(* ===== verification/DecoderTypes.v ===== *)
(** * Decoded updates are well typed

    Every update a subscription emits carries the layout that describes its values:
    each value has a column of its index, whose kind admits it.  The layout is rebuilt
    only when its version moved, so the proof counts how often a message moves it. *)

From Stdlib Require Import Ascii String ZArith Lia.
From S2P Require Import Prelude Errors Update Subscription Decoder.

(** ** Versions *)

Definition version_ok (v : Z) : Prop := (1 <= v < 2 ^ 32)%Z.

Lemma bump_ok v : version_ok v -> version_ok (bump v).
Proof.
  unfold version_ok, bump, u32_wrapping_add. intros Hv.
  pose proof (wrap_u_bound 32 (v + 1) ltac:(lia)). lia.
Qed.

(** The version after [n] changes: it goes round the positive [u32] values. *)
Lemma bump_iter n v :
  version_ok v -> Nat.iter n bump v = ((v - 1 + Z.of_nat n) mod (2 ^ 32 - 1) + 1)%Z.
Proof.
  intros Hv. unfold version_ok in Hv. induction n as [|n IH].
  - rewrite Z.mod_small by lia. cbn. lia.
  - simpl. rewrite IH.
    set (w := (v - 1 + Z.of_nat n)%Z).
    replace (v - 1 + Z.of_nat (S n))%Z with (w + 1)%Z by (unfold w; lia).
    pose proof (Z.mod_pos_bound w (2 ^ 32 - 1) ltac:(lia)) as Hb.
    rewrite <-Zplus_mod_idemp_l. unfold bump, u32_wrapping_add, wrap_u.
    set (r := (w mod (2 ^ 32 - 1))%Z) in *.
    destruct (decide (r = 2 ^ 32 - 2)%Z) as [->|]; [reflexivity|].
    rewrite !Z.mod_small by lia. lia.
Qed.

Lemma bump_iter_moves n v :
  version_ok v -> (Z.of_nat n < 2 ^ 32 - 1)%Z -> Nat.iter n bump v = v -> n = 0.
Proof.
  intros Hv Hn. rewrite (bump_iter n v Hv). unfold version_ok in Hv. intros He.
  assert ((v - 1 + Z.of_nat n) mod (2 ^ 32 - 1) = v - 1)%Z as Hm by lia.
  pose proof (Z.div_mod (v - 1 + Z.of_nat n) (2 ^ 32 - 1) ltac:(lia)) as Hd. rewrite Hm in Hd.
  assert (0 <= (v - 1 + Z.of_nat n) / (2 ^ 32 - 1))%Z by (apply Z.div_pos; lia). nia.
Qed.

(** ** What decoding does to a table *)

(** [moved n t t']: the version moved [n] times from [t] to [t'], and without a move
    the layout stays. *)
Record moved (n : nat) (t t' : FieldTable) : Prop := mkMoved {
  moved_version : layout_version t' = Nat.iter n bump (layout_version t);
  moved_same : n = 0 -> field_strings t' = field_strings t /\ field_kinds t' = field_kinds t
}.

· · · · ·

TASK DETAILS
Within the listing above, locate the line containing "Every update a" and the line containing "intros Hv Hn.". Reproduce those two lines and all lines between them exactly, with nothing added.

TASK OUTPUT
    Every update a subscription emits carries the layout that describes its values:
    each value has a column of its index, whose kind admits it.  The layout is rebuilt
    only when its version moved, so the proof counts how often a message moves it. *)

From Stdlib Require Import Ascii String ZArith Lia.
From S2P Require Import Prelude Errors Update Subscription Decoder.

(** ** Versions *)

Definition version_ok (v : Z) : Prop := (1 <= v < 2 ^ 32)%Z.

Lemma bump_ok v : version_ok v -> version_ok (bump v).
Proof.
  unfold version_ok, bump, u32_wrapping_add. intros Hv.
  pose proof (wrap_u_bound 32 (v + 1) ltac:(lia)). lia.
Qed.

(** The version after [n] changes: it goes round the positive [u32] values. *)
Lemma bump_iter n v :
  version_ok v -> Nat.iter n bump v = ((v - 1 + Z.of_nat n) mod (2 ^ 32 - 1) + 1)%Z.
Proof.
  intros Hv. unfold version_ok in Hv. induction n as [|n IH].
  - rewrite Z.mod_small by lia. cbn. lia.
  - simpl. rewrite IH.
    set (w := (v - 1 + Z.of_nat n)%Z).
    replace (v - 1 + Z.of_nat (S n))%Z with (w + 1)%Z by (unfold w; lia).
    pose proof (Z.mod_pos_bound w (2 ^ 32 - 1) ltac:(lia)) as Hb.
    rewrite <-Zplus_mod_idemp_l. unfold bump, u32_wrapping_add, wrap_u.
    set (r := (w mod (2 ^ 32 - 1))%Z) in *.
    destruct (decide (r = 2 ^ 32 - 2)%Z) as [->|]; [reflexivity|].
    rewrite !Z.mod_small by lia. lia.
Qed.

Lemma bump_iter_moves n v :
  version_ok v -> (Z.of_nat n < 2 ^ 32 - 1)%Z -> Nat.iter n bump v = v -> n = 0.
Proof.
  intros Hv Hn. rewrite (bump_iter n v Hv). unfold version_ok in Hv. intros He.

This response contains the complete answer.